The Medicaid population uses hospital emergency departments (EDs) at a higher rate than patients with other forms of insurance, but for the most part such visits are necessary, according to a new report from the Medicaid and CHIP Payment and Advisory Commission (MACPAC).
The report aims to debunk the notion that Medicaid patients show up at the emergency room (ER) for care because they have been conditioned to do so. "The majority of ED visits by non-elderly Medicaid patients are for urgent symptoms and serious medical problems that require prompt medical attention," the report said. It noted that Medicaid patients tend to have much higher rates of chronic diseases and debilitating conditions than those in the privately insured population, or even among those who lack health insurance altogether. In many cases, their conditions are so compromised that even their primary care physicians will refer them to the ER.
Moreover, MACPAC also engaged in a systematic review of all the research regarding ED use and the Medicaid population between 1990 and 2010. It concluded that there was no "consistent association" between Medicaid enrollees and unnecessary ER use.
MACPAC also noted that some conditions treated at the ER that are classified as non-urgent are best treated there anyway. "Some problems, such as chest pain in a 50-year old or an infant's fever and rash, carry high risks for patients and are best evaluated in an ED," the report said. "This is true even if--after a physician's evaluation and some rapid testing--the vast majority of cases are resolved."

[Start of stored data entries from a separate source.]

(** X5: the water line is marked where it was put.  The vertical line
    of line 73 and the arrow tip of the annotation of lines 78-83 sit at
    the line centre [17.22], the annotation text one micrometre to the
    right, at [18.22]; the arrow tip is at [0.9] and the text at [0.95] of
    the largest value of the flux array, which is what [sp.data.max()]
    reads through the spectrum object. *)
Theorem line_markers (w : World) :
  exists (f : list float) (m : float),
    result_array "flux" (main w) = Some f /\ Np.max f = Some m /\
    calls_to "sp.plotter.axis.axvline" (main w)
    = Some [{| callee := "sp.plotter.axis.axvline";
               args := [ARef 7%nat; AFloat 17.22; AKw "color" (AStr "red");
                        AKw "linestyle" (AStr "--"); AKw "linewidth" (AInt 2);
                        AKw "alpha" (AFloat 0.8);
                        AKw "label"
                          (AStr "H₂O rotational line (17.22 µm)")] |}] /\
    calls_to "sp.plotter.axis.annotate" (main w)
    = Some [{| callee := "sp.plotter.axis.annotate";
               args := [ARef 7%nat; AStr "H₂O 17.22 µm";
                        AKw "xy" (ATuple [AFloat 17.22; AFloat (m * 0.9)]);
                        AKw "xytext" (ATuple [AFloat 18.22;
                                              AFloat (m * 0.95)]);
                        AKw "arrowprops" (ADict [("arrowstyle", AStr "->");
                                                 ("color", AStr "red");
                                                 ("lw", AFloat 1.5)]);
                        AKw "fontsize" (AInt 13); AKw "color" (AStr "red");
                        AKw "ha" (AStr "center")] |}].
Proof.
  destruct (flux_has_500 12345) as (f & Hflux & Hlen).
  destruct f as [|x t]; [discriminate Hlen|]. clear Hlen.
  destruct (main_arrays w) as (_ & _ & _ & _ & Hres).
  exists (x :: t), (fold_left Np.max2 t x).
  split; [rewrite Hres; exact Hflux|].
  split; [reflexivity|].
  split; [vm_compute; reflexivity|].
  unfold main, main_seeded.
  change (body 12345)
    with (take 20 (body 12345) ++ line78 :: drop 21 (body 12345))%list.
  rewrite run_app.
  pose proof (eq_refl
    : succeeded (run (take 20 (body 12345)) (initial w)) = true) as F0.
  assert (F1 : (σ ← run (take 20 (body 12345)) (initial w);
                get_float "line_center" σ) = Some line_center)
    by (vm_compute; reflexivity).
  assert (F2 : (σ ← run (take 20 (body 12345)) (initial w);
                get_ref "sp" σ) = Some 7%nat)
    by (vm_compute; reflexivity).
  assert (F3 : (σ ← run (take 20 (body 12345)) (initial w);
                heap σ !! 7%nat)
               = (f ← flux 12345; Some (OSpectrum f 6%nat)))
    by reflexivity.
  assert (F5 : (σ ← run (take 20 (body 12345)) (initial w);
                current_figure σ) = Some 8%nat)
    by (vm_compute; reflexivity).
  assert (F6 : (σ ← run (take 20 (body 12345)) (initial w);
                heap σ !! 8%nat) = Some (OFigure 10 6))
    by (vm_compute; reflexivity).
  assert (F7 : calls_to "sp.plotter.axis.annotate"
                 (run (take 20 (body 12345)) (initial w)) = Some [])
    by (vm_compute; reflexivity).
  destruct (run (take 20 (body 12345)) (initial w)) as [σ|];
    [|discriminate F0].
  rewrite Hflux in F3.
  cbn [mbind option_bind] in F1, F2, F3, F5, F6 |- *.
  rewrite run_cons. unfold line78. rewrite F1. cbn [mbind option_bind].
  rewrite (spectrum_data_max_of σ _ _ _ F2 F3).
  cbn [mbind option_bind Np.max].
  spectrum_call F2 F3. cbn [mbind option_bind].
  change (drop 21 (body 12345)) with [line85; line86; line91; line92; line93].
  rewrite run_cons. unfold line85. spectrum_call F2 F3.
  cbn [mbind option_bind].
  rewrite run_cons. unfold line86. spectrum_call F2 F3.
  cbn [mbind option_bind].
  rewrite run_cons. unfold line91. cbn [mbind option_bind].
  rewrite run_cons. unfold line92.
  match goal with
  | |- context [savefig ?name ?dpi ?s] =>
      rewrite (savefig_current name "png" dpi s _ _ _ F5 F6 eq_refl)
  end.
  cbn [mbind option_bind].
  rewrite run_cons. unfold line93. cbn [mbind option_bind].
  unfold run. cbn [foldl].
  unfold calls_to in *. cbn [mbind option_bind] in *.
  injection F7 as F7.
  cbn [calls print set_world log].
  rewrite !filter_app, F7.
  vm_compute. reflexivity.
Qed.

Treating patients in the ER is costly whether they require it or not. The high costs prompted some experiments in reducing ER usage, such as Oregon's attempt at better coordinating care. Other hospital ERs, such as those operated by HCA, simply demand payments upfront from patients and report success in reducing volumes.
However, MACPAC conceded that it was unclear if ER usage by Medicaid patients was on the rise, although it concluded there was "insufficient evidence" that the expansion of Medicaid eligibility under the Affordable Care Act was driving more ER visits. A study published earlier this year in the journal Science concluded there was an increase of ER patients linked to Medicaid expansion.